Donald Trump's new rant about NATO penny — or euro — pinchers sounded a lot like a rock star on the comeback trail, playing his golden oldie hits to his adoring fans.
This was a classic case of the ex-president daring to say outrageous things sure to anger the political establishment and foreign nations in order to bolster his brand as a straight-talking strongman and outsider who his supporters adore.
But the possible next president's weekend warning that he'd let Russia "do whatever the hell they want" with alliance members who don't pay enough for US protection was also a pernicious moment with grave implications.
During his first term, Trump repeatedly berated NATO leaders for being "delinquent" or in arrears to the United States, willfully misinterpreting how the most powerful military alliance in world history works, or what it achieved for 70 years. It is true that many NATO nations still have not reached the alliance's 2% of GDP target for military spending and have been overly complacent under US protection. A dangerous geopolitical age means it is incumbent on those states to do more to reach their obligations. But NATO is far more than the mafia-style protection racket Trump thinks it is. America prospered in the peace the alliance fostered after World War II as a bulwark against communism. And the superpower economy that resulted made US businessmen like Trump handsomely rich.

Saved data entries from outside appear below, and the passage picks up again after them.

(* ===== verification/TchsProps.v ===== *)
(** * Properties of the two-chain HotStuff replica

    The same analysis as for HotStuff (file [HotStuffProps]), with the rules of
    [Tchs]: commits by two-chains, and certificates whose view a proposal may
    overwrite. *)
From S2P Require Import Prelude Identity Sha1 Election Db Crypto Types Quorum Forest BlockChain Pacemaker Chained Safety HotStuff Tchs.

Local Open Scope Z_scope.
Import Tchs.

(** ** The rules of the protocol *)

(** The two-chain rule: [c] is the walk from the parent of the block that the
    certificate [qc] names, the parent being in the view before the certificate's; [qc]
    is the one inside the block [carrier], which the leader of its view, the next one,
    proposed.  Nothing is said of the signatures of the certificate: the code commits
    also when they were not checked or do not verify. *)
Definition two_chain `{ReplicaEnv} (s : chained) (qc : QC) (carrier : option Block) (c : list Block)
  : Prop :=
  let f := forrest (bc s) in
  2 ≤ qc_View qc
  ∧ (∃ b, carrier = Some b ∧ qc_deref (store s) (b_QC b) = Ok qc
      ∧ int64 (qc_View qc + 1) = b_View b ∧ IsLeader (b_Proposer b) (b_View b) = Ok true)
  ∧ ∃ b1 b0, GetVertex f (qc_BlockID qc) = Some b1 ∧ GetVertex f (b_PrevID b1) = Some b0
      ∧ int64 (b_View b0 + 1) = qc_View qc ∧ walk f b0 c.

#[export] Instance tchs_rules `{ReplicaEnv} : Rules :=
  {| may_commit := two_chain; may_send := HotStuff.hs_may_send; frozen := False |}.

Section keeps.
Context `{ReplicaEnv}.

Lemma tchs_updateHighQC p : keeps anything (updateHighQC p).
Proof. exact (HotStuff.keeps_updateHighQC p). Qed.

Lemma tchs_updatePreferredView qc : keeps anything (updatePreferredView qc).
Proof.
  unfold updatePreferredView. case_decide; [preserve|].
  eapply preserves_bind; [apply _|apply keeps_GetBlockByID|]. intros [b|e] _; [|preserve].
  intros s s' a I H'. apply prog_bind_ok in H' as (s1 & pv & H1 & H').
  apply gets_ok in H1 as [-> ->]. apply prog_bind_ok in H' as (s1 & u & H1 & H').
  apply ret_ok in H' as [-> ->]. case_decide.
  - apply modify_ok in H1 as ->. split_and!; [by destruct I; split|frame|done].
  - apply ret_ok in H1 as [-> _]. split_and!; [done|reflexivity|done].
Qed.

Hint Resolve tchs_updateHighQC tchs_updatePreferredView : go.

Lemma tchs_processCertificate p : keeps anything (processCertificate p).
Proof.
  unfold processCertificate. eapply preserves_bind; [apply _|apply keeps_deref|].
  intros qc Hqc. unfold typed_qc in Hqc. preserve.
Qed.
Hint Resolve tchs_processCertificate : go.

Lemma tchs_processTC tc : is_int64 (tc_View tc) → keeps anything (processTC tc).
Proof. unfold processTC. preserve. Qed.

Lemma tchs_ProcessVote v : typed_vote v → keeps anything (ProcessVote v).
Proof.
  intros Hv. unfold ProcessVote. preserve_step; [preserve|].
  preserve_step; [preserve|]. eapply preserves_bind; [apply _|apply keeps_AddVote|].
  intros [isBuilt qc] Hqc. simpl in Hqc. preserve_step; [preserve|].
  eapply preserves_bind; [apply _|apply preserves_lift with (Φ := typed_qc)|]; [apply _| |].
  { intros q Hq%of_option_ok. unfold typed_qc. by rewrite (Hqc q Hq). }
  intros q Hq. eapply preserves_bind; [apply _|by apply keeps_alloc|]. preserve.
Qed.

Lemma tchs_ProcessRemoteTmo tmo : typed_tmo tmo → keeps anything (ProcessRemoteTmo tmo).
Proof.
  intros Ht. unfold ProcessRemoteTmo. preserve_step; [preserve|]. preserve_step; [preserve|].
  eapply preserves_bind; [apply _|apply keeps_pm_ProcessRemoteTmo|].
  intros [isBuilt tc] Htc. simpl in Htc. preserve_step; [preserve|].
  eapply preserves_bind; [apply _|apply preserves_lift with (Φ := λ tc, tc_View tc = tmo_View tmo)|];
    [apply _|by intros q Hq%of_option_ok; auto|].
  intros q Hq. simpl in Hq. apply tchs_processTC. by rewrite Hq.
Qed.

Lemma tchs_ProcessLocalTmo view : is_int64 view → keeps anything (ProcessLocalTmo view).
Proof.
  intros Hv. unfold ProcessLocalTmo, GetHighQC.
  eapply preserves_bind; [apply _|apply keeps_AdvanceView, int64_range|]. intros _ _ s s' u I H'.
  apply prog_bind_ok in H' as (s1 & h & H1 & H'). apply gets_ok in H1 as [-> ->].
  apply prog_bind_ok in H' as (s1 & [] & H1 & H'). apply modify_ok in H1 as ->.
  match type of H' with _ (emit s ?w ?o) = _ => destruct (emit_keeps w o s I) as [I1 A1]; [done|] end.
  eapply tchs_ProcessRemoteTmo in H' as (I2 & A2 & _); [|apply int64_range|done].
  split_and!; [done|by etrans|done].
Qed.

Lemma tchs_process_buffered_QC b : keeps anything (process_buffered_QC b).
Proof. unfold process_buffered_QC. preserve. Qed.
Hint Resolve tchs_process_buffered_QC : go.

(** The commit inside [ProcessBlock] obeys the two-chain rule. *)
Lemma tchs_check_commit cf b :
  IsLeader (b_Proposer b) (b_View b) = Ok true → keeps anything (check_commit cf b).
Proof.
  intros Hlead s s' r I Hrun. cut (chained_inv s' ∧ advances s s'); [by intros []|].
  unfold check_commit in Hrun. apply prog_bind_ok in Hrun as (s1 & qc & H1 & Hrun).
  apply outcome_bind_ok in H1 as (q & Hq & H1). injection H1 as <- <-.
  destruct (decide (2 ≤ qc_View q ∧ _)) as [[Hge Hnext]|]; [|by apply ret_ok in Hrun as [-> _]].
  apply prog_bind_ok in Hrun as (s1 & rule & Hrule & Hrun). unfold commitRule in Hrule.
  apply prog_bind_ok in Hrule as (s2 & q' & H2 & Hrule).
  apply outcome_bind_ok in H2 as (q2 & Hq2 & H2). injection H2 as <- <-.
  assert (q2 = q) as -> by congruence. clear Hq2.
  apply prog_bind_ok in Hrule as (s2 & par & H3 & Hrule). apply ask_bc_ok in H3 as [-> H3].
  destruct par as [b0|e]; [|apply ret_ok in Hrule as [-> ->]; by apply ret_ok in Hrun as [-> _]].
  destruct (decide (int64 (b_View b0 + 1) = qc_View q)) as [Hview|];
    apply ret_ok in Hrule as [-> ->]; [|by apply ret_ok in Hrun as [-> _]].
  do 2 (apply prog_bind_ok in Hrun as (s1 & v & H4 & Hrun); apply gets_ok in H4 as [-> ->]).
  apply prog_bind_ok in Hrun as (s1 & rc & H4 & Hrun). apply zoom_ok in H4 as (c & H4 & ->).
  pose proof (commit_step cf _ _ s q (Some b) c rc I H4) as Hstep.
  destruct rc as [[committed forked]|e]; [|apply ret_ok in Hrun as [-> _]; exact Hstep].
  apply prog_bind_ok in Hrun as (s1 & [] & H5 & Hrun). apply modify_ok in H5 as ->.
  apply ret_ok in Hrun as [-> _]. destruct Hstep as [I' Hadv]. split; [done|]. apply Hadv.
  apply (parent_found _ _ _ _ _ (ci_forest s I) eq_refl) in H3 as (b1 & Hb1 & Hb0 & Hid).
  apply CommitBlock_inv in H4 as (w & f' & no & Hw & Hwalk & _); [|apply I].
  rewrite Hid, Hb0 in Hw. injection Hw as <-.
  split_and!; [done|by exists b|]. exists b1, b0. split_and!; done.
Qed.
Hint Resolve tchs_check_commit : go.

Lemma tchs_vote rec b :
  (∀ c, typed_block c → keeps anything (rec c)) → typed_block b →
  IsLeader (b_Proposer b) (b_View b) = Ok true → keeps anything (vote_and_continue rec b).
Proof.
  intros Hrec Hb Hlead s s' u I Hrun. unfold vote_and_continue in Hrun.
  apply prog_bind_ok in Hrun as (s1 & r & Hvote & Hrun).
  destruct (HotStuff.votingRule_ok b s s1 r I Hvote) as [-> Hmay].
  destruct r as [[]|e]; [|apply ret_ok in Hrun as [-> _]; split_and!; [done|reflexivity|done]..].
  apply prog_bind_ok in Hrun as (s1 & [] & Hcast & Hrun).
  assert (chained_inv s1 ∧ advances s s1) as [I1 A1].
  { unfold cast_vote in Hcast. apply prog_bind_ok in Hcast as (s2 & v & H1 & Hcast).
    apply lift_ok in H1 as [-> H1]. apply prog_bind_ok in Hcast as (s2 & to & H2 & Hcast).
    apply lift_ok in H2 as [-> H2]. destruct (decide (to = re_ID)).
    - apply prog_bind_ok in Hcast as (s2 & [] & H3 & Hcast). apply modify_ok in H3 as ->. subst to.
      destruct (emit_keeps (Some b) (OwnVote v) s I) as [I1 A1]; [split_and!; [done..|by apply Hmay]|].
      destruct (MakeVote_ok _ _ _ _ H1) as (Hview & _).
      eapply tchs_ProcessVote in Hcast as (? & ? & _); [|unfold typed_vote; by rewrite Hview|done].
      split; [done|by etrans].
    - apply modify_ok in Hcast as ->. apply emit_keeps; [done|]. split; [done|].
      split_and!; [done..|by apply Hmay]. }
  apply prog_bind_ok in Hrun as (s2 & m & H1 & Hrun). apply gets_ok in H1 as [-> ->].
  destruct (bufferedBlocks s1 !! b_View b) as [c|] eqn:E;
    [|apply ret_ok in Hrun as [-> _]; split_and!; done].
  destruct (ci_buffer s1 I1 _ c E) as [Hc _].
  destruct (Hrec c Hc s1 s' u I1 Hrun) as (I2 & A2 & _). split_and!; [done|by etrans|done].
Qed.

Twice during the last century, Washington sent its troops to end Europe's wars. The thousands of US graves across Flanders and Normandy offer moving testimony to America's instrumental role in saving democracy. But the US didn't just act altruistically — it was in its own interests to stop Nazism overwhelming the world. And NATO's Article 5 code that an attack on one member is an attack on all has been invoked only once — after the September 11, 2001, attacks when US allies, repaying their historic obligation, sent hundreds of soldiers to die in Afghanistan in America's defense. Given Trump's invective and insults, it's a good question whether they'd be so willing to do so if a similar situation were to arise in his potential second term.
The context is more alarming than it was when Trump used to travel to Europe as president and berate leaders like ex-German Chancellor Angela Merkel.
His invitation to Putin to invade US allies follows the Russian onslaught on Ukraine, a sovereign, independent democracy in the biggest land war since World War II. Putin has been accused of war crimes and he has deliberately targeted civilians, and aimed to freeze the populace to death by seeking to destroy the country's energy infrastructure in winter. Now, Trump's friends in the US Congress are looking to halt Ukraine's latest $60 billion aid package without which it will soon start running out of ammunition – partly out of revenge for President Volodymyr Zelensky's refusal to accept Trump's invitation to meddle in the 2020 election by launching a criminal probe into the Biden family.
Trump has also promised to end the war in Ukraine within 24 hours if he's elected in November. The only way he could do that is to give Putin all of his ill-gotten gains in a way that would leave the rest of Ukraine highly vulnerable to an eventual total Russian takeover. Several top GOP senators meanwhile endorsed Trump's anti-NATO rhetoric on Monday, fueling fears the ex-president could try to pull out of the alliance during a second term in a move that would send shockwaves around the world.
We're still a long way from the US turning its back on the West. But it's not impossible. And Trump and the ex-president's men are already doing Putin's work.